● Task directions:
In the data below, one line contains "(** C8, amended." and a later one contains "lower-cased suffix is.". Print both, with every line between them, exactly and alone.

● Supplied material:
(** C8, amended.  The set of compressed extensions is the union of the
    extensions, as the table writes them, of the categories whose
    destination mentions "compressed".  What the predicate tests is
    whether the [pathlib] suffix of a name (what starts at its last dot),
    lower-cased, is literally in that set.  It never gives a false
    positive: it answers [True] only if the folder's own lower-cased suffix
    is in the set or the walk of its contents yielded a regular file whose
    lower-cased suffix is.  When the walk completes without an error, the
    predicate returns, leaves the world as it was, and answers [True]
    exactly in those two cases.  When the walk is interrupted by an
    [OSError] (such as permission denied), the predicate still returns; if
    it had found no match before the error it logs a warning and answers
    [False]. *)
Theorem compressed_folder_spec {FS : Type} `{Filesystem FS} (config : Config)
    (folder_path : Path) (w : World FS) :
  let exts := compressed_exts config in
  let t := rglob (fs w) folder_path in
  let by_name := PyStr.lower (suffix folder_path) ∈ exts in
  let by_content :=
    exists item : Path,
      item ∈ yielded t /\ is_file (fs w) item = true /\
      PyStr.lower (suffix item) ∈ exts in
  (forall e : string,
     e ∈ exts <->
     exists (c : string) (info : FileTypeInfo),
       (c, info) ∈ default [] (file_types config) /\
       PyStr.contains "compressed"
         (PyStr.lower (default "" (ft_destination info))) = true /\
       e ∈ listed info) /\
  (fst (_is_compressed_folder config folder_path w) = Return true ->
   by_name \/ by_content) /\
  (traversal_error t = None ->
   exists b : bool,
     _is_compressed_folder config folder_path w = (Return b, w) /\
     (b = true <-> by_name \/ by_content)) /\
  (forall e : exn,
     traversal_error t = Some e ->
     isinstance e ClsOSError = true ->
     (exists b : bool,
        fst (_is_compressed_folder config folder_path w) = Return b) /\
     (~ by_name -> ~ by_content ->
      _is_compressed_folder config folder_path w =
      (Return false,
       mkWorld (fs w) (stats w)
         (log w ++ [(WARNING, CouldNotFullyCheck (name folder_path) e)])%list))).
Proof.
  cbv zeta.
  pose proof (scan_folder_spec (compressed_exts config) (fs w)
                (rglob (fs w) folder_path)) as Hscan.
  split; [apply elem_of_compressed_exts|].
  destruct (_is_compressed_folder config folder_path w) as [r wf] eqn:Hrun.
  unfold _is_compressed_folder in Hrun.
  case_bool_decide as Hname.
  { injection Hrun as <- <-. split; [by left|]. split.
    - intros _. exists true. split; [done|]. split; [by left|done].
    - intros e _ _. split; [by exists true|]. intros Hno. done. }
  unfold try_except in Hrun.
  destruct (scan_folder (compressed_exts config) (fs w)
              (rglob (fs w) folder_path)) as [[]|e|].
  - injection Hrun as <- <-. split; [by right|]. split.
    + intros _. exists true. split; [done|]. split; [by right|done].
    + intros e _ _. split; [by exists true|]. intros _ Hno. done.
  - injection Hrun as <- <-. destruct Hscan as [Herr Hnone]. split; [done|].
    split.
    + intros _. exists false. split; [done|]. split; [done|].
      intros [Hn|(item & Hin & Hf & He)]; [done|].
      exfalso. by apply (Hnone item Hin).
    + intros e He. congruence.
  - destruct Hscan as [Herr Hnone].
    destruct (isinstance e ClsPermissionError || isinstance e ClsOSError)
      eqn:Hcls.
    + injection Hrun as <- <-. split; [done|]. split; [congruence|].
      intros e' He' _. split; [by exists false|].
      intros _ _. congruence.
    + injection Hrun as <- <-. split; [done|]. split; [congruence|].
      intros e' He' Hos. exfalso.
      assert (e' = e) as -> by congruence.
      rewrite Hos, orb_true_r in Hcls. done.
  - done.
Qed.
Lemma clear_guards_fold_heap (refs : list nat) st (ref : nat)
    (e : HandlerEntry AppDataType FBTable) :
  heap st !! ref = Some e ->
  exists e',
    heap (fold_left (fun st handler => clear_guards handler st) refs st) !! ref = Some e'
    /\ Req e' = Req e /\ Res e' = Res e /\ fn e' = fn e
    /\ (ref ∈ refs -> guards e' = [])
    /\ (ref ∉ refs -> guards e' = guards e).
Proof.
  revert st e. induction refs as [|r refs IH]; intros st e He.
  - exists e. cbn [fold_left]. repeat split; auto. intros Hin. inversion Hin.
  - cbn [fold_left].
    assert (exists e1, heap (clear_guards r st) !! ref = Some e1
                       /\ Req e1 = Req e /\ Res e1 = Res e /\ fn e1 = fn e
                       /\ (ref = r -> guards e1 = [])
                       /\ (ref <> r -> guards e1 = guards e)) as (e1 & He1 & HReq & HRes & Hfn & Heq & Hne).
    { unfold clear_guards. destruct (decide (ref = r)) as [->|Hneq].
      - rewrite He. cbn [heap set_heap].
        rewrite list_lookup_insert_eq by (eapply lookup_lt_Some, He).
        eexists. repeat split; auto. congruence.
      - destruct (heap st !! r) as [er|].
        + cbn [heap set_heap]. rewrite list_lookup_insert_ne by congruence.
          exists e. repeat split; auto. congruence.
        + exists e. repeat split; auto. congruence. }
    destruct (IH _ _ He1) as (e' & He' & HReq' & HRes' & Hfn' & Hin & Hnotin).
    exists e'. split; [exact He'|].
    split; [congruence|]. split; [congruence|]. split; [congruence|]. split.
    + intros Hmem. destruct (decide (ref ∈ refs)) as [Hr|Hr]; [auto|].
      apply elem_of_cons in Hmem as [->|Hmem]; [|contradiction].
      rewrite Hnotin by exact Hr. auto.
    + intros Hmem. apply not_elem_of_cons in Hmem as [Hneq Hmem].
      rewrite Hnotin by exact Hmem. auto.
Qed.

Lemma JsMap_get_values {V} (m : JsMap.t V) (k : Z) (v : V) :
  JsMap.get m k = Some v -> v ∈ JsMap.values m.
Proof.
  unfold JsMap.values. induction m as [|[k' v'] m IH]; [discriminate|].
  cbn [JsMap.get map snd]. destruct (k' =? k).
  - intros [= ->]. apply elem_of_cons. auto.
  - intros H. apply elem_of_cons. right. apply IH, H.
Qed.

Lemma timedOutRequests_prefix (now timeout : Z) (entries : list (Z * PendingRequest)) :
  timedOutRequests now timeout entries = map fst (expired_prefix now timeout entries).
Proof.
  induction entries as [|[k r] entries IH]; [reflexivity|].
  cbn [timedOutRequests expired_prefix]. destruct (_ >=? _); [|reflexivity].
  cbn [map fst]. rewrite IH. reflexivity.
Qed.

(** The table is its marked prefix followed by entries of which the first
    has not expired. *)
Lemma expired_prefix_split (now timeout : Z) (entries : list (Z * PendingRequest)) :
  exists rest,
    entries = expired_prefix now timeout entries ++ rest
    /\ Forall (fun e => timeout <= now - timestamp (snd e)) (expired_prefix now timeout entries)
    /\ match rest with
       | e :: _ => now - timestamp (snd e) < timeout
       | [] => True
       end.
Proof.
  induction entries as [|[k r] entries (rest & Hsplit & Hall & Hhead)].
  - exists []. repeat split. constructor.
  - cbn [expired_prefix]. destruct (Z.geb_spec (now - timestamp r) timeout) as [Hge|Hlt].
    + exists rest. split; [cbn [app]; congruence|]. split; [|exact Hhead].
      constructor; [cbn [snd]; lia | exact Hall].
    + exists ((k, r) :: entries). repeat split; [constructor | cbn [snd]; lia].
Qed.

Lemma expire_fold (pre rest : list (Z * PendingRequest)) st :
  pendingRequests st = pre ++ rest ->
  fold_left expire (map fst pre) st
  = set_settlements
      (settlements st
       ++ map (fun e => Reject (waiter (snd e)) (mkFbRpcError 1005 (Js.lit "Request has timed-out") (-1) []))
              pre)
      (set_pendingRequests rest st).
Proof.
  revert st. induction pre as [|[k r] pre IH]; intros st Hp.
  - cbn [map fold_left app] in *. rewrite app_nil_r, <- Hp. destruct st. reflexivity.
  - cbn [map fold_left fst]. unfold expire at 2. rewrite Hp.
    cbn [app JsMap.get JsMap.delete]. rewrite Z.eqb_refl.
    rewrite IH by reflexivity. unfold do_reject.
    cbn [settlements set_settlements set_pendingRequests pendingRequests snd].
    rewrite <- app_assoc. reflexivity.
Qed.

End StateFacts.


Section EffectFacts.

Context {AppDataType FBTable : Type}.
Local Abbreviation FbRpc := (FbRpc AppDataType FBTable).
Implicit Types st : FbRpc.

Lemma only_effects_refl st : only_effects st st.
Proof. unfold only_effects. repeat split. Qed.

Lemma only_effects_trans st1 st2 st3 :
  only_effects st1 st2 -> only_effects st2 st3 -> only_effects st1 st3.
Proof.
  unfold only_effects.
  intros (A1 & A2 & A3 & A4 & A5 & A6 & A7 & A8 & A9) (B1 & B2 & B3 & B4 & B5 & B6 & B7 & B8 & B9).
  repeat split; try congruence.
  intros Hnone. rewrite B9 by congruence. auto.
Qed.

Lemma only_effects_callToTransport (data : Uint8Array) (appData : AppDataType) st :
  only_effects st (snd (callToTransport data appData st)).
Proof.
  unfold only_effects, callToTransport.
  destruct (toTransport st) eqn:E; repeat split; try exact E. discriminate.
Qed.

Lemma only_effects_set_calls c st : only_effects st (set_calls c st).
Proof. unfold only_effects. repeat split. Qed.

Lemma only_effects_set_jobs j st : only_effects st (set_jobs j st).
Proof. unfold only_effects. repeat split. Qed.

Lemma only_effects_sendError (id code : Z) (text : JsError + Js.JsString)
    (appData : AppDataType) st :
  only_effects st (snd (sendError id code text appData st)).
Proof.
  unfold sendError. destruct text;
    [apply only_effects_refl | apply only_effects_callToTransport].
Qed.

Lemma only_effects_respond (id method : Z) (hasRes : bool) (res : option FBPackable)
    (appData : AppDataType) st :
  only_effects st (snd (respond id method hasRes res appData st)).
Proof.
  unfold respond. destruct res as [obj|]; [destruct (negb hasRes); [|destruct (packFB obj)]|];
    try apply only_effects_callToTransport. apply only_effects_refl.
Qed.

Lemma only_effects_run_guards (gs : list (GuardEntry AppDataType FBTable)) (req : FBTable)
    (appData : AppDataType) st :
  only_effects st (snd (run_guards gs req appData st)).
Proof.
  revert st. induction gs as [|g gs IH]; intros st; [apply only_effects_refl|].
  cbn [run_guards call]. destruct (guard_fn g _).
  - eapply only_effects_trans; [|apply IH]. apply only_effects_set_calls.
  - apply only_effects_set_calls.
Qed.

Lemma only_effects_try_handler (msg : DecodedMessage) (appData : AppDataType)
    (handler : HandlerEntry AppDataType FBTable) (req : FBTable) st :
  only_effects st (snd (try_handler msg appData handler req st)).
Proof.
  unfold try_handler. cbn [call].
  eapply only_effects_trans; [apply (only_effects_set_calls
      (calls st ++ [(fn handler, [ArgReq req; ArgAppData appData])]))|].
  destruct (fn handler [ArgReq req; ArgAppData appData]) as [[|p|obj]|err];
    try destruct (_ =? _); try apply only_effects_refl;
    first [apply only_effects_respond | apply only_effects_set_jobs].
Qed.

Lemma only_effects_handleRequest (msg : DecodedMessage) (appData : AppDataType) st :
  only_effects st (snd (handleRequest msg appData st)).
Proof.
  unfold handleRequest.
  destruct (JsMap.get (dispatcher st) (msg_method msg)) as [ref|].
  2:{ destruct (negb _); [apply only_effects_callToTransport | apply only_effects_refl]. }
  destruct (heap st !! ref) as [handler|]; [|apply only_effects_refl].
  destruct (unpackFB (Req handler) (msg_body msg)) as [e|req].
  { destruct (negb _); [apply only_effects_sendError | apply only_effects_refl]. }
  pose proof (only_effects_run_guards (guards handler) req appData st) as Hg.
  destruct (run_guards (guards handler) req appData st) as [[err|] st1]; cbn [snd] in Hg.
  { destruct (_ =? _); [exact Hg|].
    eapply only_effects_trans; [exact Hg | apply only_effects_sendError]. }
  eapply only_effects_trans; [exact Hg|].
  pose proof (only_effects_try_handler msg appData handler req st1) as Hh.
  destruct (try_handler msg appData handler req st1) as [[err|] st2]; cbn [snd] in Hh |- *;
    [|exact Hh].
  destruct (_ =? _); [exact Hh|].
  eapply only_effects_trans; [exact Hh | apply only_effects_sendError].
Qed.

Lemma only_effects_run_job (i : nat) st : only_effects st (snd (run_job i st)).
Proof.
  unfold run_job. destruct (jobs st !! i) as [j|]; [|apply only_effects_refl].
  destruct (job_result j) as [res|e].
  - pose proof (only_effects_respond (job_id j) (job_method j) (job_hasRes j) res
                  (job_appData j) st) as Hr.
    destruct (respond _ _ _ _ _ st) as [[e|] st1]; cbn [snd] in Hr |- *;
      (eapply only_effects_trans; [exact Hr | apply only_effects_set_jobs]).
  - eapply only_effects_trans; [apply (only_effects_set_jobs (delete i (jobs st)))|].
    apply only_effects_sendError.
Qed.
* * *
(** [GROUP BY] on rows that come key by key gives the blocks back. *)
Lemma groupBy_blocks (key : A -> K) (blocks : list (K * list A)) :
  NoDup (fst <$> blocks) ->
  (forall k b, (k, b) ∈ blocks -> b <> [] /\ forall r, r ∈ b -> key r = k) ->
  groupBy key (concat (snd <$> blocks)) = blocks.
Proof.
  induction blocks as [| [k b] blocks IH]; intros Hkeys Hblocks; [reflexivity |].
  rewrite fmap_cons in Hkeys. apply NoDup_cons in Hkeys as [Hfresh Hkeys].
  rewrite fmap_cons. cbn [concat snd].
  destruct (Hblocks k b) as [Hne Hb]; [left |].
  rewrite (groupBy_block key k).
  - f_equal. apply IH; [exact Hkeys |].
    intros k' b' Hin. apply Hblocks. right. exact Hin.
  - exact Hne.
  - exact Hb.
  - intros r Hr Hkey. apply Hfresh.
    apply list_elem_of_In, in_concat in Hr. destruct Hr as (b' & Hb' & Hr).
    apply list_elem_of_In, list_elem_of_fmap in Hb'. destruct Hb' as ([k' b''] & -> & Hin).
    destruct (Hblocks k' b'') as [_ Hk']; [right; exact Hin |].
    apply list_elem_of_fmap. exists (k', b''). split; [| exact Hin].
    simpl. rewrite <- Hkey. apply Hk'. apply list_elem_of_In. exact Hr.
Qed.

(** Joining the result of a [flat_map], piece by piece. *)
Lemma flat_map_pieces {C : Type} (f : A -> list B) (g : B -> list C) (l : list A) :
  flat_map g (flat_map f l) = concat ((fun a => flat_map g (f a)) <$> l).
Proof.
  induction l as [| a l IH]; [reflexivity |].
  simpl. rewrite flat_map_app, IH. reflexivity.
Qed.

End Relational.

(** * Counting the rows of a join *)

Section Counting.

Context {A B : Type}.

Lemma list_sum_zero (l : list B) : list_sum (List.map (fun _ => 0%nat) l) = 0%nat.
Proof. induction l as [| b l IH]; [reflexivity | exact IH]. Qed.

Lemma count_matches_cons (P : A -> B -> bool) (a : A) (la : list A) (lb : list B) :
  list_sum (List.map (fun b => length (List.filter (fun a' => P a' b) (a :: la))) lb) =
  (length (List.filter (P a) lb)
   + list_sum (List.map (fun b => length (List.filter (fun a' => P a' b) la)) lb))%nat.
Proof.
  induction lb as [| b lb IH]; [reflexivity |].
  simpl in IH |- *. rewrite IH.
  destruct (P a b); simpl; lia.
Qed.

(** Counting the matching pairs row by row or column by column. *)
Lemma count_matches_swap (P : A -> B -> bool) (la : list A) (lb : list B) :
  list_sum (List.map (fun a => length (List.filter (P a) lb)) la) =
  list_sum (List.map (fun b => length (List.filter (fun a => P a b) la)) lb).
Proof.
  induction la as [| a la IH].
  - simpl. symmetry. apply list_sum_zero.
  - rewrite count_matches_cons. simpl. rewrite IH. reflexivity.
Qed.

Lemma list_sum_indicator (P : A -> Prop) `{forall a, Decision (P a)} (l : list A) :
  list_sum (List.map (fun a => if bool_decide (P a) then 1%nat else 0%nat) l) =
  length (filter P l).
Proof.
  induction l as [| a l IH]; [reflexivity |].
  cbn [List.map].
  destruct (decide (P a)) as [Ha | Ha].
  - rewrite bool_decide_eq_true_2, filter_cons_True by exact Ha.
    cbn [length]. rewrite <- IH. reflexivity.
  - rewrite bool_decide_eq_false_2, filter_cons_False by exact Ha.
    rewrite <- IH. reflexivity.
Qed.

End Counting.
==
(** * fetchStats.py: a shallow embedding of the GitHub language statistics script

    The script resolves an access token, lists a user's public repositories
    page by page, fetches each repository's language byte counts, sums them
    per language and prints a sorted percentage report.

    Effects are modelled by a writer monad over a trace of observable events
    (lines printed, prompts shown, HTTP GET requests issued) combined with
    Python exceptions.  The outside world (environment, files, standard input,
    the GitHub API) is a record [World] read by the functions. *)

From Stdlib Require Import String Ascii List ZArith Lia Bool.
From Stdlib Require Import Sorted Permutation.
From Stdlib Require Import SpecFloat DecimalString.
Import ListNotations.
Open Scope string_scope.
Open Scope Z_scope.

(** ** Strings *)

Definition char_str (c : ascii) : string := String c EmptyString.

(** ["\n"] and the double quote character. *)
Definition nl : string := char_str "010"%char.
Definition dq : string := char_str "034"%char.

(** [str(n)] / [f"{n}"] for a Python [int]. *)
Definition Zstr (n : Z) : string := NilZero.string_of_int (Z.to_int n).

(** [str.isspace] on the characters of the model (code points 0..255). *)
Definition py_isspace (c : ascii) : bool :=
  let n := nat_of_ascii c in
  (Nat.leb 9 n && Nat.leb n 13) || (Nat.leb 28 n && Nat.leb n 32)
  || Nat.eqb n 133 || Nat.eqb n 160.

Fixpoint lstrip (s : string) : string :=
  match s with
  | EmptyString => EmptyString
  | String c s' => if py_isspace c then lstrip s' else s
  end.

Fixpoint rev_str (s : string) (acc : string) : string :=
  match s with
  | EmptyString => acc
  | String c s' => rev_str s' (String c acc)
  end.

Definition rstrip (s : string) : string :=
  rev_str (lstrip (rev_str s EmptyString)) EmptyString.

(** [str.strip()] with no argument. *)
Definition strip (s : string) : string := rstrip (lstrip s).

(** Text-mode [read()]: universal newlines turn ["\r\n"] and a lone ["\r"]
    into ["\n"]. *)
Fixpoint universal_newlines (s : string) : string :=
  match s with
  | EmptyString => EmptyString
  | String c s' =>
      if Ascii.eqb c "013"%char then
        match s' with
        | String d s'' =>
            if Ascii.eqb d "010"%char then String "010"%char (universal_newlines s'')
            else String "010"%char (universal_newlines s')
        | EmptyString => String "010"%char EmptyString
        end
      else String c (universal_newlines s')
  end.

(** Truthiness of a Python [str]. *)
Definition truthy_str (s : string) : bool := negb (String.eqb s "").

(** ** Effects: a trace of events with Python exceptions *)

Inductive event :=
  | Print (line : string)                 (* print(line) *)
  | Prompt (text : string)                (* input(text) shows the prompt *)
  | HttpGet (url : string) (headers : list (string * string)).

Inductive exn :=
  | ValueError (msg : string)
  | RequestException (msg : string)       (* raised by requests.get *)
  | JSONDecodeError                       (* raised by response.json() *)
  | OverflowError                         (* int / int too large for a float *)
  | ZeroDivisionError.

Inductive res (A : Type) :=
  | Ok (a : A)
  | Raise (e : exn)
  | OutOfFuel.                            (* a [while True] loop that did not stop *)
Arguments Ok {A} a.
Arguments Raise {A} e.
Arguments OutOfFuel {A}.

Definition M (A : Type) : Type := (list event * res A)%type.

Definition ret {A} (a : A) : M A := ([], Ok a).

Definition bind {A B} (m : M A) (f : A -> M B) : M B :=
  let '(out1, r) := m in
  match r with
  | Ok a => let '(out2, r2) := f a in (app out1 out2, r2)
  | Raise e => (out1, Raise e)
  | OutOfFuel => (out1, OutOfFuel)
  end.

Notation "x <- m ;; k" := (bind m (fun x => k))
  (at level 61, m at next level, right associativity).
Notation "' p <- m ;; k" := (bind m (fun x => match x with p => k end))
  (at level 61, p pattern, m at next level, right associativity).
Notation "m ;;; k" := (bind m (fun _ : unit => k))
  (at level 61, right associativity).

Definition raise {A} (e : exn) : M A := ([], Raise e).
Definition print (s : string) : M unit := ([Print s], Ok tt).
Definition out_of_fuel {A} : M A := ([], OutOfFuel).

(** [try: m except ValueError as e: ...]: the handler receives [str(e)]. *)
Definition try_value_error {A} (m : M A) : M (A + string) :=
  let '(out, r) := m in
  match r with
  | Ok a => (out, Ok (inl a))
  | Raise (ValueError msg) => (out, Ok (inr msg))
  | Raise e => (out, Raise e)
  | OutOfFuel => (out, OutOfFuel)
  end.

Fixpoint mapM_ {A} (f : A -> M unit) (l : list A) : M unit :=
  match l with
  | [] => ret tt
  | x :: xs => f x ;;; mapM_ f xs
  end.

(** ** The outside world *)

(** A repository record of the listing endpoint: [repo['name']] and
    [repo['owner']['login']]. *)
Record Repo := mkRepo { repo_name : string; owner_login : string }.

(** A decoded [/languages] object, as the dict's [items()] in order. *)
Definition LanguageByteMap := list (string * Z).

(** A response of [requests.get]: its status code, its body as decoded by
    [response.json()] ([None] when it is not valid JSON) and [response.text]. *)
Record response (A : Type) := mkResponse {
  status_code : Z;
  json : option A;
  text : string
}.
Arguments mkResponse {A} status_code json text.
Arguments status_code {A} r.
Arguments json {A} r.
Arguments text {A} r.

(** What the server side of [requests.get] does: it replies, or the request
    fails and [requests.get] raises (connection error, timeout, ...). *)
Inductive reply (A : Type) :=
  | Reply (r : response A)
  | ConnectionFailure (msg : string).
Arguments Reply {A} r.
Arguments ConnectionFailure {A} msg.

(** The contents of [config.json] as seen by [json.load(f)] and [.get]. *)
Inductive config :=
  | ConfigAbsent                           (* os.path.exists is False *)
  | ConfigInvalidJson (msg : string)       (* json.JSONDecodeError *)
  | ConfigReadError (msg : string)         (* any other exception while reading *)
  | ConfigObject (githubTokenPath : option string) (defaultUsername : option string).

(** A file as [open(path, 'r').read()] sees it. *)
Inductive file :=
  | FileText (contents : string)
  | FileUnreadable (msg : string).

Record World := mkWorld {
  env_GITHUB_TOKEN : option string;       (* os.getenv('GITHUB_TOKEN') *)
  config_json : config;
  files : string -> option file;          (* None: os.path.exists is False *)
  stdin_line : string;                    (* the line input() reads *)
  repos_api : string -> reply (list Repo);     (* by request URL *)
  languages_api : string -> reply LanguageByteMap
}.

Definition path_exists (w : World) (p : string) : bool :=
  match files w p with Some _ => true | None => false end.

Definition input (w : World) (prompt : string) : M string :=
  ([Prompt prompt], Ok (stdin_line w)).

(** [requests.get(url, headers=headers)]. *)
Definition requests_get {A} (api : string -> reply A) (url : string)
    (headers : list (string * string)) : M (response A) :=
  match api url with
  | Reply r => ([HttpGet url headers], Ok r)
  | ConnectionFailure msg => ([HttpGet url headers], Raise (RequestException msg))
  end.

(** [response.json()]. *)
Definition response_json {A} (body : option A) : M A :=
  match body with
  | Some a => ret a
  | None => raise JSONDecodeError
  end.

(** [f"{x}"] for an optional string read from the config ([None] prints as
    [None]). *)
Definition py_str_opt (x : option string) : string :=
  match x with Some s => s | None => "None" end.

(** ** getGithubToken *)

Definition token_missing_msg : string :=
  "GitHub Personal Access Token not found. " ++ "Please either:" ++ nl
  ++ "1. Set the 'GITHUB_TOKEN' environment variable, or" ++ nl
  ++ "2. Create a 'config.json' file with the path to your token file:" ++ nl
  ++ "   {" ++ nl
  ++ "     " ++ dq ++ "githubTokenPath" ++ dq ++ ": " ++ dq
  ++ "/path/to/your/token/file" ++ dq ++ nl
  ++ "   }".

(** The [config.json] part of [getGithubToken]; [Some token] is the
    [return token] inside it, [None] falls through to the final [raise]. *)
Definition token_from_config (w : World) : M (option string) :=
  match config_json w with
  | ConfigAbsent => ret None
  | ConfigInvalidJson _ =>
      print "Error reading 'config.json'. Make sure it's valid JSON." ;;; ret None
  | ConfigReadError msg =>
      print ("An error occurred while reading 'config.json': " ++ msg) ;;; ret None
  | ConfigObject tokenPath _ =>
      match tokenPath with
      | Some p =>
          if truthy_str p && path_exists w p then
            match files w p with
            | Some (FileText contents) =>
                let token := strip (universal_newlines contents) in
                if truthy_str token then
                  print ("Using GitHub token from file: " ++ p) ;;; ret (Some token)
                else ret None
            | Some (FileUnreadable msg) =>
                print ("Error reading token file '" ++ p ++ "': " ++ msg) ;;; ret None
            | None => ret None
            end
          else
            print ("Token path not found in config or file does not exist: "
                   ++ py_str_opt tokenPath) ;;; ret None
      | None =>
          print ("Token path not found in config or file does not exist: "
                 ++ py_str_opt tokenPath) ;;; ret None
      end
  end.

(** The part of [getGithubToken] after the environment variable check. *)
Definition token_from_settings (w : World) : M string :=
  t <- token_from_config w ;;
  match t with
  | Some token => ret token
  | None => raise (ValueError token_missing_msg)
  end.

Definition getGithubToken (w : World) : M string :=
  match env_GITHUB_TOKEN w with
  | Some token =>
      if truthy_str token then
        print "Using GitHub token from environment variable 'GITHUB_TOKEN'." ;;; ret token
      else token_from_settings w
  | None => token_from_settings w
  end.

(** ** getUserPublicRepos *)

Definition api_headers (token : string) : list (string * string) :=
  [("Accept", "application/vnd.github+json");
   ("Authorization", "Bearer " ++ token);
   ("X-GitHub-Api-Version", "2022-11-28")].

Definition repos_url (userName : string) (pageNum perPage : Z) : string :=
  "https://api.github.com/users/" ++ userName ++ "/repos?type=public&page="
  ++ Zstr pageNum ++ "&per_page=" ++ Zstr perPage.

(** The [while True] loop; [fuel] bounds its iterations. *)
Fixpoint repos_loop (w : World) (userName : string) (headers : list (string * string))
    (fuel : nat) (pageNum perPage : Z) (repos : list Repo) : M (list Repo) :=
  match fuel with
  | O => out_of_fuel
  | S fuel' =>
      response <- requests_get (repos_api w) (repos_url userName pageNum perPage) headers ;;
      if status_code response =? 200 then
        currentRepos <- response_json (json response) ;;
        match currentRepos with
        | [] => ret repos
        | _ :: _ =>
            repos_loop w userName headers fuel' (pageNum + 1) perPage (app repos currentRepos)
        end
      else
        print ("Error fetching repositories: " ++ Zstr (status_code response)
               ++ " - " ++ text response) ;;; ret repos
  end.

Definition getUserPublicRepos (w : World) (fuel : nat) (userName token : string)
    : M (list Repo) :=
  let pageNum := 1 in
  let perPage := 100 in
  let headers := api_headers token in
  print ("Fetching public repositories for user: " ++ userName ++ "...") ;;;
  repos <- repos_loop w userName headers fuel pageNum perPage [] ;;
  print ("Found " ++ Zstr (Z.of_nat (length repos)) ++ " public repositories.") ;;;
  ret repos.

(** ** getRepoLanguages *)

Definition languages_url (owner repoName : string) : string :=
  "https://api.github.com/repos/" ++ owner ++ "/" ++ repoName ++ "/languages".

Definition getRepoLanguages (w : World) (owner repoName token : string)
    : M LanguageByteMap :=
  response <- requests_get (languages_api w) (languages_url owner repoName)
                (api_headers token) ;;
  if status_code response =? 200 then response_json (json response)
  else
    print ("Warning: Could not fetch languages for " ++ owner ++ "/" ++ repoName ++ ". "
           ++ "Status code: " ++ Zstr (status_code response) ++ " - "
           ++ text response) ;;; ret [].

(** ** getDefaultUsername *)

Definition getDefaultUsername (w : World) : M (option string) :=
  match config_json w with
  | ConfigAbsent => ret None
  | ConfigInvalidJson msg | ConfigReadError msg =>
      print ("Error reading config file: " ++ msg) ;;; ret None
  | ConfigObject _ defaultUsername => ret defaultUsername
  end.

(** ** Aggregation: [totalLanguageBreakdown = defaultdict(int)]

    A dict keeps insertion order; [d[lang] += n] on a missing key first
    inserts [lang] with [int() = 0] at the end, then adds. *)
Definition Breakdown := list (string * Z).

● Answer for this exercise:
(** C8, amended.  The set of compressed extensions is the union of the
    extensions, as the table writes them, of the categories whose
    destination mentions "compressed".  What the predicate tests is
    whether the [pathlib] suffix of a name (what starts at its last dot),
    lower-cased, is literally in that set.  It never gives a false
    positive: it answers [True] only if the folder's own lower-cased suffix
    is in the set or the walk of its contents yielded a regular file whose
    lower-cased suffix is.  When the walk completes without an error, the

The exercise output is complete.